Directions: Look through the data below. Pick out the lines holding the string "Record".

Saved entries
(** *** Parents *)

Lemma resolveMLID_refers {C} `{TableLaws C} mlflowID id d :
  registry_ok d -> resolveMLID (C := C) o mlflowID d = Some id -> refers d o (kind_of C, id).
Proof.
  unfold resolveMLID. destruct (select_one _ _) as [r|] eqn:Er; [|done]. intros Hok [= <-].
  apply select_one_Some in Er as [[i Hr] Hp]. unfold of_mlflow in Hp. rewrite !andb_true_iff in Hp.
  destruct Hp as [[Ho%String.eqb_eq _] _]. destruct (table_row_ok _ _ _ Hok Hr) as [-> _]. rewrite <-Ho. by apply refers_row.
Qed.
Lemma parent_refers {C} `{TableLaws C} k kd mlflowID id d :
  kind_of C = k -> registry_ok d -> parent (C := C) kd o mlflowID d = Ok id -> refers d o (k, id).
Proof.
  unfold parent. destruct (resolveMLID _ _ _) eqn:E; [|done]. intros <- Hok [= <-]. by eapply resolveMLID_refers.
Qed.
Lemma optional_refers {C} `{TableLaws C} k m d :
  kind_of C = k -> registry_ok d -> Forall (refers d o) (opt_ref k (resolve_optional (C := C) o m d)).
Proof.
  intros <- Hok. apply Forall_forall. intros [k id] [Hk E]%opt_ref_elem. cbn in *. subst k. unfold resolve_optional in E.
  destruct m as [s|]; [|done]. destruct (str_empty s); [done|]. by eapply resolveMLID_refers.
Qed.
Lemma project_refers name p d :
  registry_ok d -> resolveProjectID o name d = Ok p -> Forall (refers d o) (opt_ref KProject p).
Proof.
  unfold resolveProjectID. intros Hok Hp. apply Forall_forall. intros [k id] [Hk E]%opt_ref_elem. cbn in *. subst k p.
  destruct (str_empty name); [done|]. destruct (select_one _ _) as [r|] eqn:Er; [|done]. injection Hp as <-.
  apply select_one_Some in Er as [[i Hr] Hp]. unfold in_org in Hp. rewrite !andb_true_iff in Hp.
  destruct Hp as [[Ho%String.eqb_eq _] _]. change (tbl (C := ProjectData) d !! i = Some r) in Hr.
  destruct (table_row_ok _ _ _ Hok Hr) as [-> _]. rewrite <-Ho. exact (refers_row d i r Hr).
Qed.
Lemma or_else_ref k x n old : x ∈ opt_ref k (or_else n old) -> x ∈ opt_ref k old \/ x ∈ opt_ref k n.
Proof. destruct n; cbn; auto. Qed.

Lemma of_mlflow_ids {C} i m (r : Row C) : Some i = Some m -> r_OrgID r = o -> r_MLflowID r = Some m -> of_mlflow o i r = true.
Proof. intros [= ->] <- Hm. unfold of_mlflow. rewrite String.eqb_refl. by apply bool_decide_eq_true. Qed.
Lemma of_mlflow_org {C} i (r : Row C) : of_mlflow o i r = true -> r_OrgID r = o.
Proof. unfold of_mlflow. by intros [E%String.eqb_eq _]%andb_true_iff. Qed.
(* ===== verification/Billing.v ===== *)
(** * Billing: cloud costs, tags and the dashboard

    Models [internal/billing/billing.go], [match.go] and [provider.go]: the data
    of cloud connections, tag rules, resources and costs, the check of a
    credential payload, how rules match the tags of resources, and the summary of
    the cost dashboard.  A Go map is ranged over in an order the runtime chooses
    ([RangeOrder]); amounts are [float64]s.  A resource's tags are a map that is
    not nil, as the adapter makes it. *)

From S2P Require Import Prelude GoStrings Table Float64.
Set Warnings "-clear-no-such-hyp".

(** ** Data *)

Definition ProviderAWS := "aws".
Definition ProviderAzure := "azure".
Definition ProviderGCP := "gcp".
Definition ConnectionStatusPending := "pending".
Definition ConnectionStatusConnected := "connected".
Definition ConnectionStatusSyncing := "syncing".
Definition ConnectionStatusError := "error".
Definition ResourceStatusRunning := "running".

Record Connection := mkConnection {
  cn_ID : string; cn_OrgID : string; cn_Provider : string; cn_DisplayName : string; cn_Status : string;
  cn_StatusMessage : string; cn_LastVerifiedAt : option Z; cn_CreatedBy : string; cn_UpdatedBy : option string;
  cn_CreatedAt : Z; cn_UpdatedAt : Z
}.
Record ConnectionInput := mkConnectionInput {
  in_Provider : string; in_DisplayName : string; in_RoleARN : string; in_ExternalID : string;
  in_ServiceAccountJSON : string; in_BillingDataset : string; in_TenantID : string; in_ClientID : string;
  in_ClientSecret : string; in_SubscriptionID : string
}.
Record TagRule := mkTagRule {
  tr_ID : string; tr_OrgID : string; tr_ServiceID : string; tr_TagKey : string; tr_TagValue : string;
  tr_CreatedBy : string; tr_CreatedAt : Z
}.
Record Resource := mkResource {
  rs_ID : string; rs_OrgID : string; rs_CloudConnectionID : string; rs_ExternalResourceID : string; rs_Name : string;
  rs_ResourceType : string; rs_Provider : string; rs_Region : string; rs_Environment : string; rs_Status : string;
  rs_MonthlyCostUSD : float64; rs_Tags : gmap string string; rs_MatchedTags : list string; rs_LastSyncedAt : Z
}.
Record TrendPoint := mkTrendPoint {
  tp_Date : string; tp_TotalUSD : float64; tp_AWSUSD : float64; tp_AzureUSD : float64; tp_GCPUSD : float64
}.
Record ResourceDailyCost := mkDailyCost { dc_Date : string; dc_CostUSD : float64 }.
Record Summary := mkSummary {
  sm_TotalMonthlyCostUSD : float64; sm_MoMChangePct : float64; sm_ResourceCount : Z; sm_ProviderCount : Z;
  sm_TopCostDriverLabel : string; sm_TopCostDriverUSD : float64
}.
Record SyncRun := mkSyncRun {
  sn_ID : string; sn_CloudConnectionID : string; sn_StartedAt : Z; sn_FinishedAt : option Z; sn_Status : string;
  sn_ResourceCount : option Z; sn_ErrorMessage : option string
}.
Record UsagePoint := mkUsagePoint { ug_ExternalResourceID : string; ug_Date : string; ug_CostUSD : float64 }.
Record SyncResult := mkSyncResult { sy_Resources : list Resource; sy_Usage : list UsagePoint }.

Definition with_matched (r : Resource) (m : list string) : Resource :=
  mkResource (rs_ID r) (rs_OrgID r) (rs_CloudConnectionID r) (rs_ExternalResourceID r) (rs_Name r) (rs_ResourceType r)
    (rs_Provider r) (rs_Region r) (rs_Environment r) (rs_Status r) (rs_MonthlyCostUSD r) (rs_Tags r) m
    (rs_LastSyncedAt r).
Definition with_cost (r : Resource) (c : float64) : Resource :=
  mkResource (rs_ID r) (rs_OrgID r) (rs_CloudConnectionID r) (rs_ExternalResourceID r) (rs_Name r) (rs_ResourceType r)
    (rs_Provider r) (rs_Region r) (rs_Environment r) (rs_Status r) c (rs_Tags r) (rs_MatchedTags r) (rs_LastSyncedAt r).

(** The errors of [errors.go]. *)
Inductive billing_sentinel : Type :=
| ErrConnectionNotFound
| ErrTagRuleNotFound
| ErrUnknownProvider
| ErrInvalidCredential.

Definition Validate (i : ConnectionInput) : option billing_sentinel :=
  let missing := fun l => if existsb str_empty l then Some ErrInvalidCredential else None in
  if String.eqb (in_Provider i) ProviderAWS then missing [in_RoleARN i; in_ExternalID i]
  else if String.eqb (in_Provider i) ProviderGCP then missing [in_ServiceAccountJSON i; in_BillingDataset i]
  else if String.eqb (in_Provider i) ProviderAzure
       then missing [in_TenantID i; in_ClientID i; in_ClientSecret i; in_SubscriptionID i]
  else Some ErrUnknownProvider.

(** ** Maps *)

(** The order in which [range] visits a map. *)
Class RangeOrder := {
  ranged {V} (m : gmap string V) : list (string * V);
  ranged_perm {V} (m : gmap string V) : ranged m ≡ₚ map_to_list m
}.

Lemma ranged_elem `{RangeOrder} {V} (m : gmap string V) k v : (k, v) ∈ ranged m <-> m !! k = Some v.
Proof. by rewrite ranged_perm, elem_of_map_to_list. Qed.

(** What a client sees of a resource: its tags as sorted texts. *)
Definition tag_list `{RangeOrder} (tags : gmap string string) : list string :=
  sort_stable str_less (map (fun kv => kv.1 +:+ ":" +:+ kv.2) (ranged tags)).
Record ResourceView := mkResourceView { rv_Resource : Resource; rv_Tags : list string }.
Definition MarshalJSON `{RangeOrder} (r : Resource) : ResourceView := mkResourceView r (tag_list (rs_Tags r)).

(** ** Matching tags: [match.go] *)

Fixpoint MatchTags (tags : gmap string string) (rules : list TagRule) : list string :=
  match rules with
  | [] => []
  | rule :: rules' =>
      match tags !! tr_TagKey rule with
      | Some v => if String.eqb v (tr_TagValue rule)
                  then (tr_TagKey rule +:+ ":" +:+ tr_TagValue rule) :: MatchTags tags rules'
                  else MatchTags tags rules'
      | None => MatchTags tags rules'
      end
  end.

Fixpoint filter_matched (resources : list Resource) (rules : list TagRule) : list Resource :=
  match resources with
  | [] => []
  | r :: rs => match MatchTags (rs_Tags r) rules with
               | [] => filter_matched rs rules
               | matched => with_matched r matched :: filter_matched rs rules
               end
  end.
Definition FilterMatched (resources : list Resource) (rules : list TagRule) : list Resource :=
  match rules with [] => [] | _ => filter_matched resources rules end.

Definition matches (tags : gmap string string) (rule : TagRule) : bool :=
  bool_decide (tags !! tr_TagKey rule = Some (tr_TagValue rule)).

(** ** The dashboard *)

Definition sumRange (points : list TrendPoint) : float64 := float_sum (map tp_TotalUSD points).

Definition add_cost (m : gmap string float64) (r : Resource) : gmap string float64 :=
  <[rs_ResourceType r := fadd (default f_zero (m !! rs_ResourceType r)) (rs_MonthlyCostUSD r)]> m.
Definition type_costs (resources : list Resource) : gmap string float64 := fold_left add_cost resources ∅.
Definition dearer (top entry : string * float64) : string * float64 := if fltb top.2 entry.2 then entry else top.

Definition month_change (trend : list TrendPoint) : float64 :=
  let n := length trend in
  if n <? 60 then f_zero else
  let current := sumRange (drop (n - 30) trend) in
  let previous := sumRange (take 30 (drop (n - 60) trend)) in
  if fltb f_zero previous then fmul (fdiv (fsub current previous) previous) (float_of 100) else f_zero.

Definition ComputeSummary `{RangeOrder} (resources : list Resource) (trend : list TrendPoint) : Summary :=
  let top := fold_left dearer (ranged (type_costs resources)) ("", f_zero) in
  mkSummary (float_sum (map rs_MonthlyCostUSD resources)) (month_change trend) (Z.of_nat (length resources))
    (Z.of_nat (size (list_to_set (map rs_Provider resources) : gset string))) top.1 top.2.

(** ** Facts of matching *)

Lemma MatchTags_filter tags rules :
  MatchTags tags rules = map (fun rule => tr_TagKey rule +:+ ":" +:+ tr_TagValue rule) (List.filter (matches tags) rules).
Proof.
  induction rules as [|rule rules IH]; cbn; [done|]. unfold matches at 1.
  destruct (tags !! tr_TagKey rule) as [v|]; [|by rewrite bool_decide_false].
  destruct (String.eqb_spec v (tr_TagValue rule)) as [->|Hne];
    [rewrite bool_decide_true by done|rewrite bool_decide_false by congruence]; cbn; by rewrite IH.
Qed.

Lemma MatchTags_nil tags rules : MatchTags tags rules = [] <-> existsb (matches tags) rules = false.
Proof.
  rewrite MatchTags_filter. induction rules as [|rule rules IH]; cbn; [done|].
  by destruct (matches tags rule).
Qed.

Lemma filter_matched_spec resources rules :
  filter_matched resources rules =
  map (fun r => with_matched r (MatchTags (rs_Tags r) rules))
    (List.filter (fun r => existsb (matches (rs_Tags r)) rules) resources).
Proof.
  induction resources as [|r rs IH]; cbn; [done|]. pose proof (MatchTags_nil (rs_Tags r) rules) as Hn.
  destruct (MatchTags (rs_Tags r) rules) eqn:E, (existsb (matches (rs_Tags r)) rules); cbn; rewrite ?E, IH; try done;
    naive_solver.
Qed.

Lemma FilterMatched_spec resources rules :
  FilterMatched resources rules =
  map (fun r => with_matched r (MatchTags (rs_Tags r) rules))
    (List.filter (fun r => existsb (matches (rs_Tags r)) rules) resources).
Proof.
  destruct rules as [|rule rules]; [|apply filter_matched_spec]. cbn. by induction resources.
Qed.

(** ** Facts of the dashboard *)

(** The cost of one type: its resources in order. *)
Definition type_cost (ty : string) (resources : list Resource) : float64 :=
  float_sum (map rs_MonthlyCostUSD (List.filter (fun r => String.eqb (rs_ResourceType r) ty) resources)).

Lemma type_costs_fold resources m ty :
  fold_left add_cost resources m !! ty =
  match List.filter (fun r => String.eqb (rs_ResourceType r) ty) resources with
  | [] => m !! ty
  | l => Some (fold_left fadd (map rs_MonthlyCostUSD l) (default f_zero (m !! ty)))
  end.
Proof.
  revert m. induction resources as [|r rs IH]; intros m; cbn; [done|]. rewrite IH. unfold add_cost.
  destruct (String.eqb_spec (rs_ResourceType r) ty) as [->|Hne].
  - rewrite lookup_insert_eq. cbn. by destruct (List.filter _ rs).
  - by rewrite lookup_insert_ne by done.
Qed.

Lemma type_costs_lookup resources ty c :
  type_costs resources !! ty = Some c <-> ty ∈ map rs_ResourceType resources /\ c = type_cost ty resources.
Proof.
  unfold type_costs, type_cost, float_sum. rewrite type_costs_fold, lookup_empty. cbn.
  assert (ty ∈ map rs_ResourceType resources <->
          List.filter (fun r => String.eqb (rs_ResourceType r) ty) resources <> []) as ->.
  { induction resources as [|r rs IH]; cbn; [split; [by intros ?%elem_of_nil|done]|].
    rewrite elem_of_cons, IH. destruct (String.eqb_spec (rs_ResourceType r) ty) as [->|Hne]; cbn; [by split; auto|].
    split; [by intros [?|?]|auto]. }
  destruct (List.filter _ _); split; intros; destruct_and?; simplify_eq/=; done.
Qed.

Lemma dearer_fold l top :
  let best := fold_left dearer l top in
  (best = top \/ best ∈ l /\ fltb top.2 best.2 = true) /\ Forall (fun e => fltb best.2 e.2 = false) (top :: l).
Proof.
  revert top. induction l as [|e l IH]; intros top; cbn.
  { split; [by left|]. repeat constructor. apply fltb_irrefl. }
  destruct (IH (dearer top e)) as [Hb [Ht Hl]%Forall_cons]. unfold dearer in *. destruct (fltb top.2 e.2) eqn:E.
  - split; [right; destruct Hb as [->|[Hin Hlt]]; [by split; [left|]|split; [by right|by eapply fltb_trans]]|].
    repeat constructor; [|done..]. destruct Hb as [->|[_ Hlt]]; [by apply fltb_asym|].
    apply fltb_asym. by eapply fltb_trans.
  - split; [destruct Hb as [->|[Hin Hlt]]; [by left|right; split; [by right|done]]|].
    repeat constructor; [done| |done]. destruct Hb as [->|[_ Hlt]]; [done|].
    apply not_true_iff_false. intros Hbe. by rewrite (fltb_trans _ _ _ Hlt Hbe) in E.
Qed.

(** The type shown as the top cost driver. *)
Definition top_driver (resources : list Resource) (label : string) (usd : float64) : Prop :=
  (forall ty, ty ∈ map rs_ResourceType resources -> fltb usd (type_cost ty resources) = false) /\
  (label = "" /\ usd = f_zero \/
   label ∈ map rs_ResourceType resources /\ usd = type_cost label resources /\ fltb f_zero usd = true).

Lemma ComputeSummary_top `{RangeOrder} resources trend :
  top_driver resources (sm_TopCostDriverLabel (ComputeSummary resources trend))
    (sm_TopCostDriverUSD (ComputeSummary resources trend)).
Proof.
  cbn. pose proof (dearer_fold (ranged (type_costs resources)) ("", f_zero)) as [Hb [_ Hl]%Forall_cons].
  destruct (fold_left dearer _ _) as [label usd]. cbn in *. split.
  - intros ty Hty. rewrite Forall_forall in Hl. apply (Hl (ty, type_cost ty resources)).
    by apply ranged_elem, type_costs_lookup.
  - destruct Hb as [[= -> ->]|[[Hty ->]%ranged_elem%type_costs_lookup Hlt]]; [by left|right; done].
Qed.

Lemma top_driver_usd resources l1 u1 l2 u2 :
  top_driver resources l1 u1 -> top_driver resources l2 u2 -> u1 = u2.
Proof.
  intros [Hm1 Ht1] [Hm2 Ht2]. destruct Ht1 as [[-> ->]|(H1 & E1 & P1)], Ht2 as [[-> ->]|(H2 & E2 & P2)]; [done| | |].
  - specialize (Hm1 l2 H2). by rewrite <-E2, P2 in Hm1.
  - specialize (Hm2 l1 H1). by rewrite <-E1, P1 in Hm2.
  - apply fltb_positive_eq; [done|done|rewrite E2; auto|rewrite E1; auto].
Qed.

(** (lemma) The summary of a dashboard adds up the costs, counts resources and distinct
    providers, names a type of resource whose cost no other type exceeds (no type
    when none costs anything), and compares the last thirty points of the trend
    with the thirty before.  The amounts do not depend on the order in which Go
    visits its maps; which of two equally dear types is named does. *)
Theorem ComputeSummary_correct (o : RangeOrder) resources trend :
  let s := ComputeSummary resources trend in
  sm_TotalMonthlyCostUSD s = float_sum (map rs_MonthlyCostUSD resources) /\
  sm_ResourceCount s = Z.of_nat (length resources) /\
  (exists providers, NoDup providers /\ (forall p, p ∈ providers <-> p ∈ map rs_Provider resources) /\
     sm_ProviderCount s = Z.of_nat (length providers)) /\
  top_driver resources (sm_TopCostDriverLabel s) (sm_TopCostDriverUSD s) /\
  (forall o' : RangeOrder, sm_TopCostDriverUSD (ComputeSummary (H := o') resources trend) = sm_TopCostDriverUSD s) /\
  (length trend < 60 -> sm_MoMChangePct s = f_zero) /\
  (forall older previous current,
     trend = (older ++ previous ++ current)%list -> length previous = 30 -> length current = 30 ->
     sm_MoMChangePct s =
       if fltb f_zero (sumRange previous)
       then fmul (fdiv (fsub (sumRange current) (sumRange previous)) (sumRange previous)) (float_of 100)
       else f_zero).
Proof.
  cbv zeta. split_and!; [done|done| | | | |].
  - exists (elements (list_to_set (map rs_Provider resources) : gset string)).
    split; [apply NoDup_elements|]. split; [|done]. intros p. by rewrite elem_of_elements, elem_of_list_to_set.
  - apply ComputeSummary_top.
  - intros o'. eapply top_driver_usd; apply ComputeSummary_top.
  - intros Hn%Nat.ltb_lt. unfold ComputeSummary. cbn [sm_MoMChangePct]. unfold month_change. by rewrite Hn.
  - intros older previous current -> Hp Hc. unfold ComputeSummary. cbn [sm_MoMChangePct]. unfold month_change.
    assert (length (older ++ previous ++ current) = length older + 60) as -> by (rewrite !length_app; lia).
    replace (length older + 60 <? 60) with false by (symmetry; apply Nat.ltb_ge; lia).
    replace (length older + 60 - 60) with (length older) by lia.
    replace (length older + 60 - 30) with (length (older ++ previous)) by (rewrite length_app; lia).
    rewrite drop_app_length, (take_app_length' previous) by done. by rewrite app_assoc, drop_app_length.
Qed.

--

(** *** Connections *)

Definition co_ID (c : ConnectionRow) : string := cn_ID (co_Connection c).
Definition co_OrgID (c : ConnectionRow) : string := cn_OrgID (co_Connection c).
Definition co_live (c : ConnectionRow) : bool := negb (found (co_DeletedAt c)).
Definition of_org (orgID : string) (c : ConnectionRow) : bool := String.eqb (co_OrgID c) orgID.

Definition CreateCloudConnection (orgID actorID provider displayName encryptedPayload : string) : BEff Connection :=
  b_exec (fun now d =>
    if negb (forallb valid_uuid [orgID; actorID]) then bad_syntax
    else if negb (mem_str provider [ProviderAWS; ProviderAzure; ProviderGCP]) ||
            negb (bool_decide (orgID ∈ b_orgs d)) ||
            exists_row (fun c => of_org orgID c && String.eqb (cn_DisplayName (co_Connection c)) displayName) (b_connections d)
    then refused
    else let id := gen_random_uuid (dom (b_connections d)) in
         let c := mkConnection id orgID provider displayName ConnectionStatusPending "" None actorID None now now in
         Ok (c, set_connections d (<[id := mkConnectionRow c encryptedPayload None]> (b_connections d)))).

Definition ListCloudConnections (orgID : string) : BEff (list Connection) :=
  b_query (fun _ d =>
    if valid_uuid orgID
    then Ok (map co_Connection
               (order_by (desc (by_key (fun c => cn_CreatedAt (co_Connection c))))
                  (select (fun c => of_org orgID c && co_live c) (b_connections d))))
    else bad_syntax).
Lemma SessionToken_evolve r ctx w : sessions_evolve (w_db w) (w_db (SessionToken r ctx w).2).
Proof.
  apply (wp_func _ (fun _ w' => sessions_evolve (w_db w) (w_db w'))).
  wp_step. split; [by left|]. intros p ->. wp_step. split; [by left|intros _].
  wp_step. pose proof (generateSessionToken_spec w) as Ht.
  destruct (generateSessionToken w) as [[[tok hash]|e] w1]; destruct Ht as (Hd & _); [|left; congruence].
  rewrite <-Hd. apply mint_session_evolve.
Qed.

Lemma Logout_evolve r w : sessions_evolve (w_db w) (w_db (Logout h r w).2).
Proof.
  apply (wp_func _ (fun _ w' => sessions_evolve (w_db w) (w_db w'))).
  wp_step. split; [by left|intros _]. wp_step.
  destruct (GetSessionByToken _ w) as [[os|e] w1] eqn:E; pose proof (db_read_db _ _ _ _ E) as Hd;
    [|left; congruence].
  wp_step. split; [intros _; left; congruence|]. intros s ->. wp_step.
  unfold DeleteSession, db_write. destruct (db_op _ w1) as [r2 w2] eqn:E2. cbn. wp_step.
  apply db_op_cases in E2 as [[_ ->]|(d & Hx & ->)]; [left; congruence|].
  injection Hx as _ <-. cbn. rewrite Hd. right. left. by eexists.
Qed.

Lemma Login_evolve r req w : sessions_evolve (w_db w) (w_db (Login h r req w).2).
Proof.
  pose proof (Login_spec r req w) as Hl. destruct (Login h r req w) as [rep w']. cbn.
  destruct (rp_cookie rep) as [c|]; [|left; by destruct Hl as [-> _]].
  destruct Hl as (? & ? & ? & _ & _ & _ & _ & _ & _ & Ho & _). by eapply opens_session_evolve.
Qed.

Your response:
Record Connection := mkConnection {
Record ConnectionInput := mkConnectionInput {
Record TagRule := mkTagRule {
Record Resource := mkResource {
Record TrendPoint := mkTrendPoint {
Record ResourceDailyCost := mkDailyCost { dc_Date : string; dc_CostUSD : float64 }.
Record Summary := mkSummary {
Record SyncRun := mkSyncRun {
Record UsagePoint := mkUsagePoint { ug_ExternalResourceID : string; ug_Date : string; ug_CostUSD : float64 }.
Record SyncResult := mkSyncResult { sy_Resources : list Resource; sy_Usage : list UsagePoint }.
Record ResourceView := mkResourceView { rv_Resource : Resource; rv_Tags : list string }.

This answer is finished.